▶ [Records for processing]
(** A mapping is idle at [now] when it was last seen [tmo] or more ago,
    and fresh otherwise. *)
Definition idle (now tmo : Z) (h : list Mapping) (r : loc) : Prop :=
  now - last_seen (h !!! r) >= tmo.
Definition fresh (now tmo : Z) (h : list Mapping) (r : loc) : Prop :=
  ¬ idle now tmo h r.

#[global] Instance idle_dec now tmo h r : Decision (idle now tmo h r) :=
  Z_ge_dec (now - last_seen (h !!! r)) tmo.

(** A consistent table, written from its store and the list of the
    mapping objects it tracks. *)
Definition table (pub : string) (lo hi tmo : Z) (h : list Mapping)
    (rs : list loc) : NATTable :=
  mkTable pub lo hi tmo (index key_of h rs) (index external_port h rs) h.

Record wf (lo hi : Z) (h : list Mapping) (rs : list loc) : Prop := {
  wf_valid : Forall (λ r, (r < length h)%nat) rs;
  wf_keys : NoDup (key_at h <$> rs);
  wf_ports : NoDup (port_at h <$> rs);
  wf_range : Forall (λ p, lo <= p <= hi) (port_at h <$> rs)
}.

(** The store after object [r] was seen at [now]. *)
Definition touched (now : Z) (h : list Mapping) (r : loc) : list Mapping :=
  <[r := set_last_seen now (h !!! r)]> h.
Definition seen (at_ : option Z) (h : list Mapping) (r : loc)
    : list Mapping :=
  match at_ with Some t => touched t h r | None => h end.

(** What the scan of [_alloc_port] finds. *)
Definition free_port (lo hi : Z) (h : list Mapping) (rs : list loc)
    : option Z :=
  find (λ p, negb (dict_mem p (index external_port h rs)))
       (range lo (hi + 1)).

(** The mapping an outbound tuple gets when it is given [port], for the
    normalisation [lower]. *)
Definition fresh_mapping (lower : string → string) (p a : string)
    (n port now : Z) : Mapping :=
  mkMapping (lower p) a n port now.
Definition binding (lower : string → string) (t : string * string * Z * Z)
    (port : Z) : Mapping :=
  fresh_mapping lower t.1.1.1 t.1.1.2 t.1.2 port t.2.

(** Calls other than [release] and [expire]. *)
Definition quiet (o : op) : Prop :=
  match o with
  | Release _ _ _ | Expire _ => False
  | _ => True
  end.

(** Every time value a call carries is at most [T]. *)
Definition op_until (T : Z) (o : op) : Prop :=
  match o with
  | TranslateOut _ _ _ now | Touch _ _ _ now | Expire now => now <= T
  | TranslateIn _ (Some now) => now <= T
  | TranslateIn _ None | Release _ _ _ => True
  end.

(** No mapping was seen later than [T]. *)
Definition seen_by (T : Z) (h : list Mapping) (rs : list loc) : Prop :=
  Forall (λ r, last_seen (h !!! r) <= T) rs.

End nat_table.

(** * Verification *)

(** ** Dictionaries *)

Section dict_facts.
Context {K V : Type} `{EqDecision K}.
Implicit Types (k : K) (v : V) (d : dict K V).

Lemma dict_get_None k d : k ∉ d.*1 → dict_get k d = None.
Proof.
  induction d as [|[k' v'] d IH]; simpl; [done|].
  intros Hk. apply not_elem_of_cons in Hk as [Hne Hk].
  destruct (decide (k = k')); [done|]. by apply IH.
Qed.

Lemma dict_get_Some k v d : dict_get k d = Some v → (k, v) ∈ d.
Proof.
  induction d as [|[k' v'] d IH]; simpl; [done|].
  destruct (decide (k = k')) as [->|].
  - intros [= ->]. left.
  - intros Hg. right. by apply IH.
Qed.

==

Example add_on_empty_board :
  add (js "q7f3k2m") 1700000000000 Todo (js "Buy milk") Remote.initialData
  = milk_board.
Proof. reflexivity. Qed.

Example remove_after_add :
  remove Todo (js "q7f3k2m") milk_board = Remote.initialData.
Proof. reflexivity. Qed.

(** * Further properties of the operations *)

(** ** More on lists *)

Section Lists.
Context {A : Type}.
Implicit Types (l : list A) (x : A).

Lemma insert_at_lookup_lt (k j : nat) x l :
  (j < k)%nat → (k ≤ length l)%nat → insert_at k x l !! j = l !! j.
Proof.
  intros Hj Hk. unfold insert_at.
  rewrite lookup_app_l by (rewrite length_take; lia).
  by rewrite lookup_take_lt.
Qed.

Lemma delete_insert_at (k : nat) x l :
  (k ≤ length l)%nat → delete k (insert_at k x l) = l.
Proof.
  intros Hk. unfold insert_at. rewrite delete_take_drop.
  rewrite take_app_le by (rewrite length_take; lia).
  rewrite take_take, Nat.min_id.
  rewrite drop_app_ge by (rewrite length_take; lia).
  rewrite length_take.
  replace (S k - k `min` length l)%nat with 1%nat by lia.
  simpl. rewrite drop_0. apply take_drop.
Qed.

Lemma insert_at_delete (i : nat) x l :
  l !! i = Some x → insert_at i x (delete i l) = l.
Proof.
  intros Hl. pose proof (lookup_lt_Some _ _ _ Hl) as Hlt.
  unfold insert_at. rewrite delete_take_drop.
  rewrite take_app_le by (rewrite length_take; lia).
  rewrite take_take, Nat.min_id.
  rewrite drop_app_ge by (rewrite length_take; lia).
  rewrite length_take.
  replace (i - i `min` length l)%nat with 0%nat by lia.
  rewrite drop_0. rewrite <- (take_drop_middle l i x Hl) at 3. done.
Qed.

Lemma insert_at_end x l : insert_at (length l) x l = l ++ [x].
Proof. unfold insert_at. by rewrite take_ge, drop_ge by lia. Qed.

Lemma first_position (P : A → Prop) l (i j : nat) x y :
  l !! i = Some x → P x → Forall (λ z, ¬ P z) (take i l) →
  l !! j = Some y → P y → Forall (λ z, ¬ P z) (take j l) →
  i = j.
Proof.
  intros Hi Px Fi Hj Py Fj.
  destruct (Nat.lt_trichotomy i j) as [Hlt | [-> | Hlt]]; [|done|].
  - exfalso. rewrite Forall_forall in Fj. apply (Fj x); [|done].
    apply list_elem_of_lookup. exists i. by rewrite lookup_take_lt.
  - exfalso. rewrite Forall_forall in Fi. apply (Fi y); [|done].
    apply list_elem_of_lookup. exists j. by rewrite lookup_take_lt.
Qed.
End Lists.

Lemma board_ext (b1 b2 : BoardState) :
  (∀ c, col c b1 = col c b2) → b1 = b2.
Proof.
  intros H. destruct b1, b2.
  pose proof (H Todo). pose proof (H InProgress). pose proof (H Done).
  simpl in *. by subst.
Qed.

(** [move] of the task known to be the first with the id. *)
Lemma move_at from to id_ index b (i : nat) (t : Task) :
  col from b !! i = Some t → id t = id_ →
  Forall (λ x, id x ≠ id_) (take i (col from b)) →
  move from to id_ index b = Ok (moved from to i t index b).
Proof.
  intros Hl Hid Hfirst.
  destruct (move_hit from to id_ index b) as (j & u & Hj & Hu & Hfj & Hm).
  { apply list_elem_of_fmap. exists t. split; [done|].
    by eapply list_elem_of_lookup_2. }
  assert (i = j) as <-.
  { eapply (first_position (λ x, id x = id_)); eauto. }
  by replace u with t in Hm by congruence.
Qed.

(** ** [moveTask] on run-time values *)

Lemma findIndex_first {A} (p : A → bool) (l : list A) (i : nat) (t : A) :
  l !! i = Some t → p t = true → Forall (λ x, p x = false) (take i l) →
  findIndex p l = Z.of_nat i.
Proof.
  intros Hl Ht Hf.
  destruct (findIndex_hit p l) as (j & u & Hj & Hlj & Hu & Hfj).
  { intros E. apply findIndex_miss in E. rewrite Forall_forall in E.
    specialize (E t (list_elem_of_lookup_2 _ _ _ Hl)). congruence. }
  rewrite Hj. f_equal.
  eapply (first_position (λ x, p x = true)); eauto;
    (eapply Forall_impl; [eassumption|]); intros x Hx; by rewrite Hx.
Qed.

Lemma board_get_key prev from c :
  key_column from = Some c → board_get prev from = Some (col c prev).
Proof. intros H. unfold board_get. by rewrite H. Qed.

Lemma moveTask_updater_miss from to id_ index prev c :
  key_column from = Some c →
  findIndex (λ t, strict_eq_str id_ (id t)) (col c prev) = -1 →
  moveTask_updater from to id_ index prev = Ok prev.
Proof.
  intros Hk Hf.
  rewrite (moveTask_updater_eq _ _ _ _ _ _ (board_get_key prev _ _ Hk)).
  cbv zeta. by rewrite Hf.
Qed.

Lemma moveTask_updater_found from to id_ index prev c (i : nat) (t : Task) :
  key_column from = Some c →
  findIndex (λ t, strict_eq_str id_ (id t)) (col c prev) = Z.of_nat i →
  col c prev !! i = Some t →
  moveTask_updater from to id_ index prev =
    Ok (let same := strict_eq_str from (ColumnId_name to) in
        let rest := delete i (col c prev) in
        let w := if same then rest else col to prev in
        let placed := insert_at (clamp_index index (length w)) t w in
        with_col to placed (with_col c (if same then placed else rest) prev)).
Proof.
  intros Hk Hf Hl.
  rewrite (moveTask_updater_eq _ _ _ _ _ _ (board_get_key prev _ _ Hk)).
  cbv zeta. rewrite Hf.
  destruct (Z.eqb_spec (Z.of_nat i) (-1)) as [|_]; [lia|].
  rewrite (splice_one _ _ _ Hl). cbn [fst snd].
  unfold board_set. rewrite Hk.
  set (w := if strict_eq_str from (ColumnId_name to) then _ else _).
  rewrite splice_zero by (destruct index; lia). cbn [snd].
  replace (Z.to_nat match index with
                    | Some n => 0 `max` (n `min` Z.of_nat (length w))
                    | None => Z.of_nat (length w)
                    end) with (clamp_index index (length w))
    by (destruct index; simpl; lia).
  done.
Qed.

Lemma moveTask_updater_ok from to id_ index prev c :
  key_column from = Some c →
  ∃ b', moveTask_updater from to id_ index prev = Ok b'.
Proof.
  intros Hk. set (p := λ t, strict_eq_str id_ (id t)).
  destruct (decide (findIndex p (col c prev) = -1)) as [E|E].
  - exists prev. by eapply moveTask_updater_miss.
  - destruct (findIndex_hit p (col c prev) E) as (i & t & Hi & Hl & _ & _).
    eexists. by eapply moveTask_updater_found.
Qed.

▶ [Work to be completed]
What is needed is an exact copy of the lines above, from the one containing "(** A mapping" through the one containing "Definition fresh (now", with nothing added.

▶ [Written solution]
(** A mapping is idle at [now] when it was last seen [tmo] or more ago,
    and fresh otherwise. *)
Definition idle (now tmo : Z) (h : list Mapping) (r : loc) : Prop :=
  now - last_seen (h !!! r) >= tmo.
Definition fresh (now tmo : Z) (h : list Mapping) (r : loc) : Prop :=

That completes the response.